Option 3: WebSockets

How it works: A persistent, bidirectional connection between client and server. Either side can send data at any time without the other initiating a request. The connection stays open for the duration of the session.

When to use it:

  • Bidirectional communication is required (collaborative editing, chat, multiplayer games)
  • Ultra-low latency is critical (trading platforms, real-time auctions)
  • High message frequency from client to server (live cursor tracking, real-time collaboration)

The advantages:

  • True full-duplex: client and server communicate as equals
  • Lowest possible latency (no request/response overhead per message)
  • Efficient for high-frequency bidirectional updates

The complexity:

  • More infrastructure: WebSocket servers, connection management, message queuing
  • State management is more complex (what happens when a connection drops?)
  • Harder to scale horizontally (connections are stateful, load balancing is more complex)
  • Not HTTP — some proxies and corporate firewalls block WebSocket connections

The implementation options:

  • Socket.io: The most common library. Handles reconnection, fallbacks, and room-based broadcasting. Mature but heavy.
  • Native WebSockets: Built into the browser, simpler but requires more manual implementation
  • Managed services: Ably, Pusher, AWS API Gateway WebSockets — handle infrastructure, you handle logic

Use cases: Chat applications, collaborative document editing, live multiplayer features, real-time trading or bidding systems.

The decision framework

Start by answering: does the client need to send real-time data to the server, or just receive it?

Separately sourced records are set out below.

(** * ArchiPy [archipy/configs/base_config.py]: the configuration singleton

    A shallow embedding of [BaseConfig]: its settings ([model_config]), the
    order of its settings sources ([settings_customise_sources]), the
    post-load hook ([customize]) and the process-wide registry
    ([global_config], [set_global], [reload]).

    Python objects live in a heap of attribute dictionaries addressed by
    references, because [customize] writes through [self.ELASTIC_APM] and the
    registry hands out references, not copies.  Exceptions are values of
    [exn]; an operation returns its outcome together with the state it
    leaves behind, as a raising Python call does.

    The precedence merge and the binding of a merged tree onto a schema are
    done by the settings library [BaseConfig] inherits from, whose code is
    not part of [base_config.py]; they are modelled from the specification
    and every such definition says so. *)

From Stdlib Require Import Ascii.
From stdpp Require Import gmap strings list fin_maps.

Open Scope string_scope.

(* ===================================================================== *)
(** * Exceptions and outcomes *)
(* ===================================================================== *)

(** The exception classes the module raises or lets through. *)
Inductive exn_class :=
| AssertionError
| RuntimeError
| AttributeError
| ValidationError
| SourceError
| TypeError
| ValueError.

#[global] Instance exn_class_eq_dec : EqDecision exn_class.
Proof. solve_decision. Defined.

(** A raised exception: its class and its message. *)
Record exn := Raise { exn_cls : exn_class; exn_msg : string }.

(** What an [except C:] clause catches: the class itself and the classes
    derived from it.  The validation error of the settings library derives
    from [ValueError]; the other classes are siblings below [Exception]. *)
Definition except_catches (handler : exn_class) (e : exn) : bool :=
  bool_decide (exn_cls e = handler)
  || (bool_decide (handler = ValueError)
      && bool_decide (exn_cls e = ValidationError)).

Inductive outcome (A : Type) :=
| Ok (a : A)
| Err (e : exn).
Arguments Ok {A} a.
Arguments Err {A} e.

Definition is_ok {A} (r : outcome A) : bool :=
  match r with Ok _ => true | Err _ => false end.

(* ===================================================================== *)
(** * [model_config] and the settings sources *)
(* ===================================================================== *)

Inductive extra_policy := ExtraIgnore | ExtraForbid | ExtraAllow.

(** The keys of [SettingsConfigDict] that [BaseConfig.model_config] sets. *)
Record SettingsConfigDict := {
  case_sensitive : bool;
  pyproject_toml_depth : nat;
  env_file : string;
  pyproject_toml_table_header : list string;
  extra : extra_policy;
  env_nested_delimiter : string;
  env_ignore_empty : bool;
}.

Definition model_config : SettingsConfigDict := {|
  case_sensitive := true;
  pyproject_toml_depth := 3;
  env_file := ".env";
  pyproject_toml_table_header := ["tool"; "configs"];
  extra := ExtraIgnore;
  env_nested_delimiter := "__";
  env_ignore_empty := true;
|}.

(** The settings sources, one constructor per provider class.  The two TOML
    sources are built from the settings class, as in the source. *)
Inductive PydanticBaseSettingsSource :=
| InitSettingsSource
| EnvSettingsSource
| DotEnvSettingsSource
| SecretsSettingsSource
| PyprojectTomlConfigSettingsSource (settings_cls : string)
| TomlConfigSettingsSource (settings_cls : string).

#[global] Instance source_eq_dec : EqDecision PydanticBaseSettingsSource.
Proof. solve_decision. Defined.

(** [BaseConfig.settings_customise_sources]: the tuple it returns. *)
Definition settings_customise_sources
    (settings_cls : string)
    (init_settings env_settings dotenv_settings file_secret_settings
       : PydanticBaseSettingsSource)
  : list PydanticBaseSettingsSource :=
  [ file_secret_settings;
    PyprojectTomlConfigSettingsSource settings_cls;
    TomlConfigSettingsSource settings_cls;
    env_settings;
    dotenv_settings;
    init_settings ].

(** The sources as the settings library passes them in. *)
Definition sources_of (settings_cls : string) : list PydanticBaseSettingsSource :=
  settings_customise_sources settings_cls
    InitSettingsSource EnvSettingsSource DotEnvSettingsSource
    SecretsSettingsSource.

(** The six tiers of the documented priority order (class docstring,
    "Configuration Loading Priority (Highest to Lowest)"). *)
Inductive tier :=
| SecretFiles
| ProjectManifest
| DedicatedConfigFile
| OsEnvironment
| LocalEnvFile
| SchemaDefaults.

#[global] Instance tier_eq_dec : EqDecision tier.
Proof. solve_decision. Defined.

(** Position of a tier in the priority order, 1 being the highest. *)
Definition tier_rank (t : tier) : nat :=
  match t with
  | SecretFiles => 1
  | ProjectManifest => 2
  | DedicatedConfigFile => 3
  | OsEnvironment => 4
  | LocalEnvFile => 5
  | SchemaDefaults => 6
  end.

Definition tier_of (s : PydanticBaseSettingsSource) : tier :=
  match s with
  | SecretsSettingsSource => SecretFiles
  | PyprojectTomlConfigSettingsSource _ => ProjectManifest
  | TomlConfigSettingsSource _ => DedicatedConfigFile
  | EnvSettingsSource => OsEnvironment
  | DotEnvSettingsSource => LocalEnvFile
  | InitSettingsSource => SchemaDefaults
  end.

(* ===================================================================== *)
(** * The precedence merger *)
(* ===================================================================== *)

(** Modelled from the spec: the merged tree of section 3 ("a nested mapping
    from key segment to either a scalar value or another MergedTree").  The
    merger is the settings library's, not in [base_config.py]. *)
#[warnings="-register-all"]
Inductive Tree :=
| Scalar (v : string)
| Node (kids : gmap string Tree).

(** Modelled from the spec: a RawEntry, "a key path (ordered sequence of
    string segments) mapped to a scalar or structured raw value", and a
    SourceResult, "an ordered list of RawEntry". *)
Definition RawEntry : Type := list string * Tree.
Definition SourceResult : Type := list RawEntry.

Definition empty_tree : Tree := Node ∅.

(** Modelled from the spec: "inserting a nested object merges recursively
    into an existing nested object at that path, otherwise replaces it
    outright"; a scalar "overwrites any existing value". *)
Fixpoint deep_update (V : Tree) (t : option Tree) {struct V} : Tree :=
  match V with
  | Scalar s => Scalar s
  | Node vs =>
      match t with
      | Some (Node ts) =>
          Node (merge (fun ov ot =>
                         match ov with
                         | Some v => Some (deep_update v ot)
                         | None => ot
                         end) vs ts)
      | _ => Node vs
      end
  end.

(** Modelled from the spec: insertion of one entry at its key path.  The
    walk descends through nested objects; where the accumulated tree has a
    scalar or nothing at an intermediate segment the entry's shape takes
    that place ("the higher-priority shape wins wholesale"). *)
Fixpoint insert_at (p : list string) (V : Tree) (t : option Tree) {struct p} : Tree :=
  match p with
  | [] => deep_update V t
  | k :: p' =>
      let ks := match t with Some (Node ks) => ks | _ => ∅ end in
      Node (<[k := insert_at p' V (ks !! k)]> ks)
  end.

Definition insert_entry (t : Tree) (e : RawEntry) : Tree :=
  insert_at e.1 e.2 (Some t).

(** All entries of one source, in the order the source lists them. *)
Definition insert_source (s : SourceResult) (t : Tree) : Tree :=
  fold_left insert_entry s t.
Ltac flow_go H :=
  repeat match type of H with
         | then_ ?c _ = Go _ =>
             destruct c as [?| |]; cbn [then_] in H; [|discriminate H|discriminate H]
         | (let '(_, _) := ?p in _) = Go _ => destruct p
         | (if ?c then _ else _) = Go _ => destruct c; try discriminate H
         end.

Lemma before_sanity_name (e : Ops.Env) (op : Ops.Operation) (password : option string)
    (sc : Ops.SanityCall) :
  Ops.before_sanity e op password = Go sc -> Ops.sc_fqu sc = name_of op.
Proof.
  destruct op as [args interactive|args|name interactive|name interactive force|name zh];
    cbn [Ops.before_sanity name_of]; intros H.
  - destruct (Ops.update_before_sanity e args password interactive)
      as [[sc' loaded]| |] eqn:Hb; cbn [then_ fst] in H; try discriminate H.
    injection H as <-. unfold Ops.update_before_sanity in Hb. flow_go Hb.
    injection Hb as <- _. reflexivity.
  - unfold Ops.transfer_before_sanity in H. flow_go H. injection H as <-. reflexivity.
  - unfold Ops.revoke_before_sanity in H. flow_go H. injection H as <-. reflexivity.
  - unfold Ops.migrate_before_sanity in H. flow_go H. injection H as <-. reflexivity.
  - unfold Ops.set_zonefile_hash_before_sanity in H. flow_go H.
    injection H as <-. reflexivity.
Qed.

Lemma pass_sanity_check_Go (e : Ops.Env) (sc : Ops.SanityCall) (u : unit) :
  Ops.pass_sanity_check e sc = Go u ->
  exists res, Ops.sanity_check e sc = Ret res /\ has_key "error" res = false.
Proof.
  unfold Ops.pass_sanity_check, return_if_error.
  destruct (Ops.sanity_check e sc) as [res|x]; cbn [lift then_]; [|discriminate].
  destruct (has_key "error" res) eqn:Herr; [discriminate|].
  intros _. exists res. split; [reflexivity|exact Herr].
Qed.

Lemma checks_of_Go (e : Ops.Env) (op : Ops.Operation) (password : option string)
    (call : Ops.RpcCall) :
  checks_of e op password = Go call ->
  exists sc res,
    Ops.before_sanity e op password = Go sc /\
    Ops.sanity_check e sc = Ret res /\ has_key "error" res = false /\
    own_call op call.
Proof.
  intros H.
  assert (Hname : forall sc, Ops.before_sanity e op password = Go sc ->
                             Ops.sc_fqu sc = name_of op)
    by (intros sc; apply before_sanity_name).
  destruct op as [args interactive|args|name interactive|name interactive force|name zh];
    cbn [checks_of Ops.before_sanity name_of own_call] in *.
  - unfold Ops.update_checks in H.
    destruct (Ops.update_before_sanity e args password interactive)
      as [[sc loaded]| |]; cbn [then_ fst] in *; try discriminate H.
    destruct (Ops.pass_sanity_check e sc) as [u| |] eqn:Hpass; cbn [then_] in H;
      try discriminate H.
    destruct (pass_sanity_check_Go e sc u Hpass) as (res & Hres & Herr).
    exists sc, res. repeat split; try assumption.
    unfold Ops.update_after_sanity in H. destruct loaded as [txt hash].
    destruct (Ops.b64encode e txt) as [data|x];
      [|destruct (is_Exception x); discriminate H].
    injection H as <-. split; [apply Hname; reflexivity|reflexivity].
  - unfold Ops.transfer_checks in H.
    destruct (Ops.transfer_before_sanity e args password) as [sc| |];
      cbn [then_] in *; try discriminate H.
    destruct (Ops.pass_sanity_check e sc) as [u| |] eqn:Hpass; cbn [then_] in H;
      try discriminate H.
    destruct (pass_sanity_check_Go e sc u Hpass) as (res & Hres & Herr).
    exists sc, res. repeat split; try assumption.
    injection H as <-. split; [apply Hname; reflexivity|reflexivity].
  - unfold Ops.revoke_checks in H.
    destruct (Ops.revoke_before_sanity e name password) as [sc| |];
      cbn [then_] in *; try discriminate H.
    destruct (Ops.pass_sanity_check e sc) as [u| |] eqn:Hpass; cbn [then_] in H;
      try discriminate H.
    destruct (pass_sanity_check_Go e sc u Hpass) as (res & Hres & Herr).
    exists sc, res. repeat split; try assumption.
    destruct (if interactive then Ops.confirm_revoke e else Go tt); cbn [then_] in H;
      try discriminate H.
    injection H as <-. apply Hname. reflexivity.
  - unfold Ops.migrate_checks in H.
    destruct (Ops.migrate_before_sanity e name password) as [sc| |];
      cbn [then_] in *; try discriminate H.
    destruct (Ops.pass_sanity_check e sc) as [u| |] eqn:Hpass; cbn [then_] in H;
      try discriminate H.
    destruct (pass_sanity_check_Go e sc u Hpass) as (res & Hres & Herr).
    exists sc, res. repeat split; try assumption.
    unfold Ops.migrate_after_sanity in H.
    match type of H with
    | then_ ?c _ = _ => destruct c; cbn [then_] in H; try discriminate H
    end.
    injection H as <-. apply Hname. reflexivity.
  - unfold Ops.set_zonefile_hash_checks in H.
    destruct (Ops.set_zonefile_hash_before_sanity e name zh password) as [sc| |];
      cbn [then_] in *; try discriminate H.
    destruct (Ops.pass_sanity_check e sc) as [u| |] eqn:Hpass; cbn [then_] in H;
      try discriminate H.
    destruct (pass_sanity_check_Go e sc u Hpass) as (res & Hres & Herr).
    exists sc, res. repeat split; try assumption.
    injection H as <-. split; [apply Hname; reflexivity|]. repeat split; reflexivity.
Qed.

(** X16.  Each of update, transfer, revoke, migrate and
    set_zonefile_hash either leaves the queue, the broadcast transactions
    and the log of RPC calls as they were, or makes exactly one call of
    the daemon: the call the command is there for, on the name given, and
    only after [operation_sanity_check] has been called and has returned
    a dict without an error. *)
Theorem operation_calls_daemon_once (e : Ops.Env) (op : Ops.Operation)
    (password : option string) (w : Ops.World) :
  snd (Ops.run_operation e op password w) = w
  \/ exists sc res call,
       Ops.before_sanity e op password = Go sc /\
       Ops.sanity_check e sc = Ret res /\ has_key "error" res = false /\
       own_call op call /\
       snd (Ops.run_operation e op password w) = snd (Ops.rpc_call e call w) /\
       Ops.rpc_log (snd (Ops.run_operation e op password w)) = (Ops.rpc_log w ++ [call])%list.
Proof.
  rewrite run_operation_perform.
  destruct (checks_of e op password) as [call| |] eqn:Hchecks;
    [|left; reflexivity|left; reflexivity].
  right. destruct (checks_of_Go e op password call Hchecks) as (sc & res & Hb & Hs & Herr & Hown).
  exists sc, res, call. repeat split; try assumption.
  - unfold Ops.perform.
    destruct (Ops.rpc_call e call w) as [[resp|x] w']; [reflexivity|].
    destruct (bare_except op || is_Exception x); reflexivity.
  - unfold Ops.perform, Ops.rpc_call.
    destruct (Ops.backend e call (Ops.queue w)) as [[[resp|x] q] txs]; [reflexivity|].
    destruct (bare_except op || is_Exception x); reflexivity.
Qed.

  • Receive only + low frequency (notifications, status updates): Polling is fine. Cost of change is low, implementation is trivial.
  • Receive only + low latency (live dashboards, streaming responses): SSE. Clean HTTP, easy to implement, scales well.
  • Bidirectional (chat, collaborative tools, multiplayer): WebSockets. Worth the complexity.

The most common mistake is reaching for WebSockets when SSE is sufficient. WebSockets are powerful but add meaningful operational complexity. Only use them when you need bidirectional communication.

Infrastructure considerations

Real-time features change your infrastructure requirements:

Connection limits. Each concurrent user holds an open connection. At 10,000 concurrent users, that is 10,000 open connections. This affects your server configuration, load balancer settings, and cloud provider limits.

Horizontal scaling. Stateless HTTP servers scale horizontally trivially. Stateful WebSocket connections do not — a message sent to Server A cannot reach a client connected to Server B without a message broker (Redis pub/sub, Kafka). Plan for this before you need it.

Graceful degradation. What happens when the real-time connection drops? The UI should degrade gracefully to polling, not break. Reconnection logic is not optional — it is the feature.

Message delivery guarantees. Do you need to guarantee every message is delivered? Or is it acceptable to drop messages if the client is briefly disconnected? At-least-once vs at-most-once delivery semantics must be an explicit decision, not an accident.

Real-time features are mature technology. The implementation is well-understood. The operational considerations are where projects go wrong.